**Required action**
Nothing but the lines from the one containing "assert (lease (tk_phase" through the end of the entries below should be set down, each exactly as written.

**Data for this exercise**
(** A task that does not wait may move. *)
Lemma owned_move i t p y y' :
  owned y → y_tasks y !! i = Some t → (∀ f, waits_for (Some t) f = true → y_flights y !! f ≠ Some (mk_Flight i None)) →
  y_tasks y' = y_tasks y → y_orphans y' = y_orphans y → y_flights y' = y_flights y → owned (set_phase i p y').
Proof.
  intros [Ho Hf] Ht Hw Etk Eo Ef. split; [cbn; congruence|]. intros j o Hj. cbn [set_phase y_flights] in Hj. rewrite Ef in Hj.
  specialize (Hf j o Hj). rewrite waits_set_phase, Etk. destruct (decide (o = i)) as [->|]; [|done].
  rewrite Ht in Hf. by destruct (Hw j Hf).
Qed.

Lemma owned_run_task now i y y' : owned y → run_task now i y = Some y' → owned y'.
Proof.
  intros Ho Hr. unfold run_task in Hr. destruct (y_tasks y !! i) as [t|] eqn:Ht; [|done]. cbn [mbind option_bind] in Hr.
  assert (∀ p y', (match tk_phase t with RefreshWait _ _ _ => False | _ => True end) →
    y_tasks y' = y_tasks y → y_orphans y' = y_orphans y → y_flights y' = y_flights y → owned (set_phase i p y')) as Hm.
  { intros p y1 Hn E1 E2 E3. eapply owned_move; [exact Ho|exact Ht| |done..]. intros f Hw. cbn in Hw. by destruct (tk_phase t). }
  destruct (tk_phase t) as [rej k|rej k|sh k|sh k|sh f k|sh r k|rt|rt|rt b| | |sh| |lb| | | |js|r] eqn:Hp; try done.
  1, 6, 8, 12: destruct (can_acquire _ y); [|done]; injection Hr as <-; by apply Hm.
  all: injection Hr as <-.
  - destruct (refresh_check _ _ _ _) as [[c [|]]|]; by apply Hm.
  - by apply Hm.
  - destruct Ho as [Hor Hf]. split; [done|]. intros j o Hj. cbn [set_phase set_flights y_flights] in Hj. rewrite waits_set_phase.
    cbn [set_flights y_tasks]. rewrite Ht. apply lookup_app_Some in Hj as [Hj|[Hl [Hj [= <-]]%list_lookup_singleton_Some]].
    + specialize (Hf j o Hj). destruct (decide (o = i)) as [->|]; [|done]. rewrite Ht in Hf. cbn in Hf. by rewrite Hp in Hf.
    + rewrite decide_True by congruence. apply Nat.eqb_eq. lia.
  - destruct (adopt _ _); by apply Hm.
  - destruct (prepare_check _ _ _) as [[[c b] []]|]; by apply Hm.
  - destruct (y_store y); [destruct (adopt _ _)|]; by apply Hm.
  - by apply Hm.
  - by apply Hm.
  - destruct (coordinate _ _) as [[c [st|]]|]; [destruct (y_store y)|destruct (y_store y)|]; by apply Hm.
  - by apply Hm.
Qed.

(** A run in which no task fails and no tab is closed. *)
Definition undisturbed (y y' : Browser) : Prop := ∃ e, run e y = Some y' ∧ match e with EvStop _ _ => False | _ => True end.

Lemma owned_step y y' : owned y → undisturbed y y' → owned y'.
Proof.
  intros Ho (e & Hr & He). destruct e as [c rp|c rej|c|c|i now|i err|j tok ex cr|i|i un|i sp|i|]; cbn [run] in Hr; try done.
  1-4: injection Hr as <-; destruct Ho as [Hor Hf]; split; [done|]; intros j o Hj; specialize (Hf j o Hj);
    cbn [add_task y_tasks]; rewrite lookup_app_l; [done|]; destruct (y_tasks y !! o) eqn:E; [by eapply lookup_lt_Some|done].
  - by eapply owned_run_task.
  - destruct (y_flights y !! j) as [[o a]|] eqn:Hj; [|done]. cbn [mbind option_bind fl_answer fl_task] in Hr. destruct a; [done|].
    destruct (y_revoked y); [done|]. destruct Ho as [Hor Hf]. rewrite (Hf j o Hj) in Hr. injection Hr as <-. split; [done|].
    intros j' o' Hj'. cbn [set_current set_flights y_flights y_tasks] in *. destruct (decide (j' = j)) as [->|Hn].
    + rewrite list_lookup_insert_eq in Hj' by (by eapply lookup_lt_Some). done.
    + rewrite list_lookup_insert_ne in Hj' by congruence. by apply Hf.
  - destruct (y_tasks y !! i) as [t|] eqn:Ht; [|done]. cbn [mbind option_bind] in Hr.
    destruct (tk_phase t) as [| | | |sh f k| | | | | | | | | | | | | |] eqn:Hp; try done.
    destruct (y_flights y !! f) as [[o a]|] eqn:Hj; [|done]. cbn [mbind option_bind fl_answer] in Hr. destruct a as [r|]; [|done].
    injection Hr as <-. eapply owned_move; [exact Ho|exact Ht| |done..]. intros f' Hw. cbn in Hw. rewrite Hp in Hw. apply Nat.eqb_eq in Hw as <-.
    by rewrite Hj.
  - destruct (y_tasks y !! i) as [t|] eqn:Ht; [|done]. cbn [mbind option_bind] in Hr. destruct (tk_phase t) eqn:Hp; try done.
    assert (∀ p, owned (set_phase i p y)) as Hm.
    { intros p. eapply owned_move; [exact Ho|exact Ht| |done..]. intros f Hw. cbn in Hw. by rewrite Hp in Hw. }
    destruct (_ && _); injection Hr as <-; apply Hm.
  - destruct (y_tasks y !! i) as [t|] eqn:Ht; [|done]. cbn [mbind option_bind] in Hr. destruct (tk_phase t) eqn:Hp; try done.
    injection Hr as <-. eapply owned_move; [exact Ho|exact Ht| |done..]. intros f Hw. cbn in Hw. by rewrite Hp in Hw.
  - destruct (y_tasks y !! i) as [t|] eqn:Ht; [|done]. cbn [mbind option_bind] in Hr. destruct (tk_phase t) eqn:Hp; try done.
    injection Hr as <-. eapply owned_move; [exact Ho|exact Ht| |done..]. intros f Hw. cbn in Hw. by rewrite Hp in Hw.
  - by injection Hr as <-.
Qed.

(** (C32) Tabs do not lock each other out.  Once a credential has joined, in every
    state the browser can get into, whatever tasks run, fail or are closed at
    any point: a request that is under way carries the grant's current bearer
    at the server, or the grant is revoked, or the server executed an exchange
    late, for a task that had already failed or gone.  While it is under way
    nobody refreshes and all requests carry the same bearer.  If no task fails
    or is closed there are no late exchanges, so that the bearer is the current
    one until the grant is revoked. *)
Theorem shared_bearer_current c y0 y :
  joined c y0 → rtc browser_step y0 y →
  (∀ i t retried b, y_tasks y !! i = Some t → tk_phase t = Sending retried b →
     (y_current y = Some b ∨ y_revoked y = true ∨ ∃ o, y_current y = Some o ∧ o ∈ y_orphans y) ∧
     (∀ j u, y_tasks y !! j = Some u → lease (tk_phase u) ≠ Some true ∧
        ∀ retried' b', tk_phase u = Sending retried' b' → b' = b)) ∧
  (y_flights y0 = [] → y_orphans y0 = [] → rtc undisturbed y0 y → y_orphans y = []).
Proof.
  intros Hj Hs. apply joined_inv in Hj. pose proof (browser_steps_inv _ _ Hs Hj) as (HL & HP & HS). split.
  - intros i t rt b Ht Hp. pose proof (HP i t Ht) as Hpi. rewrite Hp in Hpi. destruct Hpi as (s & Hst & Hpe & _ & <-). split; [by apply HS|].
    intros j u Hu. split.
    + intros Hl. destruct (decide (i = j)) as [->|Hne]; [assert (u = t) as -> by congruence; by rewrite Hp in Hl|].
      assert (lease (tk_phase t) = None) as Hn by (by apply (HL j i u t)). by rewrite Hp in Hn.
    + intros rt' b' Hp'. pose proof (HP j u Hu) as Hpj. rewrite Hp' in Hpj. destruct Hpj as (s' & Hst' & _ & _ & <-). congruence.
  - intros Hf Ho Hu. assert (owned y0) as Hw by (split; [done|]; intros j o Hj'; by rewrite Hf in Hj').
    clear -Hu Hw. induction Hu as [y|y1 y2 y3 H12 _ IH]; [apply Hw|]. by apply IH, (owned_step y1).
Qed.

**Exercise response**
      assert (lease (tk_phase t) = None) as Hn by (by apply (HL j i u t)). by rewrite Hp in Hn.
    + intros rt' b' Hp'. pose proof (HP j u Hu) as Hpj. rewrite Hp' in Hpj. destruct Hpj as (s' & Hst' & _ & _ & <-). congruence.
  - intros Hf Ho Hu. assert (owned y0) as Hw by (split; [done|]; intros j o Hj'; by rewrite Hf in Hj').
    clear -Hu Hw. induction Hu as [y|y1 y2 y3 H12 _ IH]; [apply Hw|]. by apply IH, (owned_step y1).
Qed.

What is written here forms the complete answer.